## Task goal:
Every line from the one with "(** [POST /api/session/analyze];" to the one with "match transcript req", including those two, is to be copied exactly; all other lines of the entries below are left out.

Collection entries
----------

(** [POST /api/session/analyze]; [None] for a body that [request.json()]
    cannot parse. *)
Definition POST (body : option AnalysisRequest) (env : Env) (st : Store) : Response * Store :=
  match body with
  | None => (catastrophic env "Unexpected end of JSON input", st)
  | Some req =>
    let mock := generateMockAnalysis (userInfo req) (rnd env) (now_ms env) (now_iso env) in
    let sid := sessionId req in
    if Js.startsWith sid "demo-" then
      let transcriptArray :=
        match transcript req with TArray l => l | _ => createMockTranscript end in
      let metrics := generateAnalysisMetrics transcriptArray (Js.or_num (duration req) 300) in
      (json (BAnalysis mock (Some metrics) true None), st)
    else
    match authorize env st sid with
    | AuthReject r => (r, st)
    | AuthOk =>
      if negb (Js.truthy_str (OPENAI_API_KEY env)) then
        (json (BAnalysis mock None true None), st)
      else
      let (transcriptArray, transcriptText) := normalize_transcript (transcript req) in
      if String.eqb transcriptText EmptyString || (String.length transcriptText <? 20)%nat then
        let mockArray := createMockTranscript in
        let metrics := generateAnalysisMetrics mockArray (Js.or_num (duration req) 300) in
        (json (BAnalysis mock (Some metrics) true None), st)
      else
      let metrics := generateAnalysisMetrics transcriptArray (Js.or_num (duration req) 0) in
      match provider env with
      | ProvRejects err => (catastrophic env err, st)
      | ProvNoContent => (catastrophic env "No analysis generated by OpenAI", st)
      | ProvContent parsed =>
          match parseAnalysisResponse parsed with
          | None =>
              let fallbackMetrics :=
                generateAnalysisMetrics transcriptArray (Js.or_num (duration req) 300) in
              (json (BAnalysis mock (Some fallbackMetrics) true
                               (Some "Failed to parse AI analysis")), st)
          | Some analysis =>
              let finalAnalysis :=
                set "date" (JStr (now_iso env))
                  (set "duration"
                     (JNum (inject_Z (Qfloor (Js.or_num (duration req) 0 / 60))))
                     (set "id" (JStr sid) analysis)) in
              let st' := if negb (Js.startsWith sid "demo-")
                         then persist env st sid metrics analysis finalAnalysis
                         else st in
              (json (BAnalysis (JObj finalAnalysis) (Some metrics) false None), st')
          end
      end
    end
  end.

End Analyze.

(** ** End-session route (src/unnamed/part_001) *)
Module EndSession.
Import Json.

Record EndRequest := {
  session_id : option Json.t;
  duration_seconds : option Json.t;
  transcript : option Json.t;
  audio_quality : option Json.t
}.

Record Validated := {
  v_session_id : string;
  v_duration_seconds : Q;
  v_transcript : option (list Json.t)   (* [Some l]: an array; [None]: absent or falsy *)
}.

----------

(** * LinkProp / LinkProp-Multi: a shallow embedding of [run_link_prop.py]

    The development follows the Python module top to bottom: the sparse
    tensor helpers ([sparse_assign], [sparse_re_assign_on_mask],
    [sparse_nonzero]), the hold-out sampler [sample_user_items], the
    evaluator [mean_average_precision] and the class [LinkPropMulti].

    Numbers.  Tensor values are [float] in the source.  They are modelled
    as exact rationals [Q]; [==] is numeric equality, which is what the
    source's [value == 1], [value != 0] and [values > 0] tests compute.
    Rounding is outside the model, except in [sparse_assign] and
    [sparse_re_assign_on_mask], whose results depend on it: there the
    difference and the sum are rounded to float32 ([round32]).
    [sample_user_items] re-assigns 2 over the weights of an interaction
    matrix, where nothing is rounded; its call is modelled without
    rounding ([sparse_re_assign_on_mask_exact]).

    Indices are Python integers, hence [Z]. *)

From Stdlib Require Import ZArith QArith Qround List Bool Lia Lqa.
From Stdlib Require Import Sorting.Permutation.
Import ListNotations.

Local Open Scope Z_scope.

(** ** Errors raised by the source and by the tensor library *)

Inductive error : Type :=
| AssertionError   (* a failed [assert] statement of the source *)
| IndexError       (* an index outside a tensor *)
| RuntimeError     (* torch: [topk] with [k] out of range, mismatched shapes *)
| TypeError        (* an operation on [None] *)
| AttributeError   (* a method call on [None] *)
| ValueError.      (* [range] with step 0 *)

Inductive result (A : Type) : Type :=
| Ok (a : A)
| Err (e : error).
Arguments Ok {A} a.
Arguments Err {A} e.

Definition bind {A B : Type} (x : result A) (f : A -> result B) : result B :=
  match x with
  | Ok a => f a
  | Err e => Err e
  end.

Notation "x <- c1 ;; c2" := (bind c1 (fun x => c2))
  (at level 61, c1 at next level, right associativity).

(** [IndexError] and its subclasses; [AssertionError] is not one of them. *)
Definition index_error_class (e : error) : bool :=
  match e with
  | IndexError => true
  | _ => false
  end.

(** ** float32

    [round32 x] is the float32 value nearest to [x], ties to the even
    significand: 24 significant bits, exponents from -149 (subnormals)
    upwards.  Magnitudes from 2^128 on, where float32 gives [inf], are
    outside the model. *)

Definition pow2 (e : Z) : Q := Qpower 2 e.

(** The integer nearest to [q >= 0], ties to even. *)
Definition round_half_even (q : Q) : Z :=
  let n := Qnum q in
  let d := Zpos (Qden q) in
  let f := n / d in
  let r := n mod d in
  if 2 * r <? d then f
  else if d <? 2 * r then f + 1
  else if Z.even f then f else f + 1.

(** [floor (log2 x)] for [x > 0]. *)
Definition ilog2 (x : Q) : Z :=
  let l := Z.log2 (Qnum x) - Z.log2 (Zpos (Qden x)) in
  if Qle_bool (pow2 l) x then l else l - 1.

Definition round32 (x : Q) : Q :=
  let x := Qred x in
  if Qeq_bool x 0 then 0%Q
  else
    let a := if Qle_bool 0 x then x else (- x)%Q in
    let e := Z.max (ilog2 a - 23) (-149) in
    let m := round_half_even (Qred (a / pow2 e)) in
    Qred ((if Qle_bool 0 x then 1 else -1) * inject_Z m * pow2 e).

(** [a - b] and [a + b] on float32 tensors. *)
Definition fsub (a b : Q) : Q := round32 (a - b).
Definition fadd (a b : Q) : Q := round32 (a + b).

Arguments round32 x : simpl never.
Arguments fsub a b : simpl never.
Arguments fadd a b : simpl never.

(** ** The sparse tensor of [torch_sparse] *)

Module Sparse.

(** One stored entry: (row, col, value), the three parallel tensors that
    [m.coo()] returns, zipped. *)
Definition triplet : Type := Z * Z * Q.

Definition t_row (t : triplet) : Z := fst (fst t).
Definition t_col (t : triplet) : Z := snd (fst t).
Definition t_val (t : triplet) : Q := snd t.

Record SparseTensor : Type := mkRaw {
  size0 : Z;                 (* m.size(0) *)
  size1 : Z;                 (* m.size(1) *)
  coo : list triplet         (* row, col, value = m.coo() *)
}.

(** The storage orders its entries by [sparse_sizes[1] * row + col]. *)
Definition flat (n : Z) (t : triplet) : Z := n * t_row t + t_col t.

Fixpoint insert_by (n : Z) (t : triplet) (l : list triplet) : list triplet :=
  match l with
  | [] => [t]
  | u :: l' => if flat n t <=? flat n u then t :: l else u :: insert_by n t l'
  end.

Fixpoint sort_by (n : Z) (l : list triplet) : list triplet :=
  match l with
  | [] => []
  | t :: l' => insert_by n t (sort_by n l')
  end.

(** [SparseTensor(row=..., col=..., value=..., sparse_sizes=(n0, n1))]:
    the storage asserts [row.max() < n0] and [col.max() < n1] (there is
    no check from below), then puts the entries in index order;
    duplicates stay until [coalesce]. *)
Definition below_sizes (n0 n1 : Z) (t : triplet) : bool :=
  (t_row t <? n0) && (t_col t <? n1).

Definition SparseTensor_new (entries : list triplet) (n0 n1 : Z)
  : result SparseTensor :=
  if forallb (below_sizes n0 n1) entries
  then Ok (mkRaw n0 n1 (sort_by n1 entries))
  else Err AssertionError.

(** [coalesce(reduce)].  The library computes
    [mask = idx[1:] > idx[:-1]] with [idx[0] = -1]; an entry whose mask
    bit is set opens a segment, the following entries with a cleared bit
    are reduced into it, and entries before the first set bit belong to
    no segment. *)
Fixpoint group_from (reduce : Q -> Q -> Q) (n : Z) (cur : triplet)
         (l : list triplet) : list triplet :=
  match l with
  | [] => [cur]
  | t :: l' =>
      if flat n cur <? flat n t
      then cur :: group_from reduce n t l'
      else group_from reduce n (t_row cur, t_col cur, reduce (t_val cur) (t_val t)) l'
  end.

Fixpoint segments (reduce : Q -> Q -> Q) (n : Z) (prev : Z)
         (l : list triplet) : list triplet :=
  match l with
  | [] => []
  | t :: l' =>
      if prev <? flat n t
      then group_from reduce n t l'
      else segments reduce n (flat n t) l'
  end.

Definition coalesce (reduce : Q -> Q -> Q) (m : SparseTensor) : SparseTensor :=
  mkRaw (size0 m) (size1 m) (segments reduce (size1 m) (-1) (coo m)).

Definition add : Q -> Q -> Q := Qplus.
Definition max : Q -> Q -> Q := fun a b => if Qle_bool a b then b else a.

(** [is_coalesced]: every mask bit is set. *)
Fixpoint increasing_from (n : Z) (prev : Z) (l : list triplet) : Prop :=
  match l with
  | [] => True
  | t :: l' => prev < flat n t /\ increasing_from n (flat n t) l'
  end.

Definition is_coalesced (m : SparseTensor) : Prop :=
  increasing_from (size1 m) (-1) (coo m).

----------

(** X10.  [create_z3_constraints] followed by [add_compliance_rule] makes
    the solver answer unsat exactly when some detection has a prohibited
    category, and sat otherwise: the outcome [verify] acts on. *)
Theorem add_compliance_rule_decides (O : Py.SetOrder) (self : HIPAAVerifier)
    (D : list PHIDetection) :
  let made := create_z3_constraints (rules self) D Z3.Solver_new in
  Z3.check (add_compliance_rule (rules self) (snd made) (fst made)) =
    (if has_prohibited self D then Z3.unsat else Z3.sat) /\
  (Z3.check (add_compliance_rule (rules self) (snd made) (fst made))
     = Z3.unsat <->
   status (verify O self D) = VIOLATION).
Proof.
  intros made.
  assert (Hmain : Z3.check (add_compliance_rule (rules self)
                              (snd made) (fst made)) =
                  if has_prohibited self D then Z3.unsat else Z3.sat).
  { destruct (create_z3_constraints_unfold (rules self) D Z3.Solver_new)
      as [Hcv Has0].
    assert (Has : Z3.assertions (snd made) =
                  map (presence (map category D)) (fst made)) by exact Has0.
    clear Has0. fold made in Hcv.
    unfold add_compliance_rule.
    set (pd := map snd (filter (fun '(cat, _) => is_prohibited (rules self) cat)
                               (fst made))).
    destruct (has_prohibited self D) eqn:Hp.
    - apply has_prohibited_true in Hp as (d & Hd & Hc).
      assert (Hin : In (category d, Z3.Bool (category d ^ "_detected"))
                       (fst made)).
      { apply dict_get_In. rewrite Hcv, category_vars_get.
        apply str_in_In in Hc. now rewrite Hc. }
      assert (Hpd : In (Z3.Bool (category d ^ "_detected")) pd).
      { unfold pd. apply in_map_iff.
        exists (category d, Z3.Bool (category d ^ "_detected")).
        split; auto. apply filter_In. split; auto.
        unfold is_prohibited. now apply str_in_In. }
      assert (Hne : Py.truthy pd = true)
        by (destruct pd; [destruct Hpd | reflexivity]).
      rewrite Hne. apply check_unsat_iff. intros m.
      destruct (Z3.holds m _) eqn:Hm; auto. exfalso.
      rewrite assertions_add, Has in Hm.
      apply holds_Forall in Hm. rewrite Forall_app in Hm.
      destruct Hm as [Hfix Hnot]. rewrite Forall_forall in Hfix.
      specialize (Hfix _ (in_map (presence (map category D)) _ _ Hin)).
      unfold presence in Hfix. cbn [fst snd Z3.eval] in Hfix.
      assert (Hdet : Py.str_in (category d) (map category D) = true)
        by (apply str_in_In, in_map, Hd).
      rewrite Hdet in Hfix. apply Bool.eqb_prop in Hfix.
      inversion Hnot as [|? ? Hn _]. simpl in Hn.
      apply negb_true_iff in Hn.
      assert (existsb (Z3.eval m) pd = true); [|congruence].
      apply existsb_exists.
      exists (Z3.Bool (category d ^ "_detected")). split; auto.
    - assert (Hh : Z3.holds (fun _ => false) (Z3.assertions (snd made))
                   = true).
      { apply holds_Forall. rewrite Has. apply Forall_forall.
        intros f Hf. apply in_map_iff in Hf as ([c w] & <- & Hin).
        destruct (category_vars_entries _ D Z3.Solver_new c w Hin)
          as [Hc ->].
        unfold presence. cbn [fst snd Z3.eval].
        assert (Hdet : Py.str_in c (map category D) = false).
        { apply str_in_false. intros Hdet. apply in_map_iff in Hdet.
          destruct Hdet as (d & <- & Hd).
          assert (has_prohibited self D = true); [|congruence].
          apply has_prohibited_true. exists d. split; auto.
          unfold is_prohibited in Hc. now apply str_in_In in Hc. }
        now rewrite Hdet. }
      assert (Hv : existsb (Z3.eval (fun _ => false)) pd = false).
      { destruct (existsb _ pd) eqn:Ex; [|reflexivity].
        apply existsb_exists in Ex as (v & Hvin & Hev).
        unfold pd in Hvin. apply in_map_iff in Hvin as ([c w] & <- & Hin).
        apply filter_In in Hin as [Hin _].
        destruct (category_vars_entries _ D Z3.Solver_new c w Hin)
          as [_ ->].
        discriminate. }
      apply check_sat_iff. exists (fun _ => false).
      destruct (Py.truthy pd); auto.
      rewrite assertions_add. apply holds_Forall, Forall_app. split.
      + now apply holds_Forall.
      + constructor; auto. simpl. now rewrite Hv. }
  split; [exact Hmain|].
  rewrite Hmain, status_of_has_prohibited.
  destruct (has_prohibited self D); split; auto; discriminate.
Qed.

----------

## Expected answer:
(** [POST /api/session/analyze]; [None] for a body that [request.json()]
    cannot parse. *)
Definition POST (body : option AnalysisRequest) (env : Env) (st : Store) : Response * Store :=
  match body with
  | None => (catastrophic env "Unexpected end of JSON input", st)
  | Some req =>
    let mock := generateMockAnalysis (userInfo req) (rnd env) (now_ms env) (now_iso env) in
    let sid := sessionId req in
    if Js.startsWith sid "demo-" then
      let transcriptArray :=
        match transcript req with TArray l => l | _ => createMockTranscript end in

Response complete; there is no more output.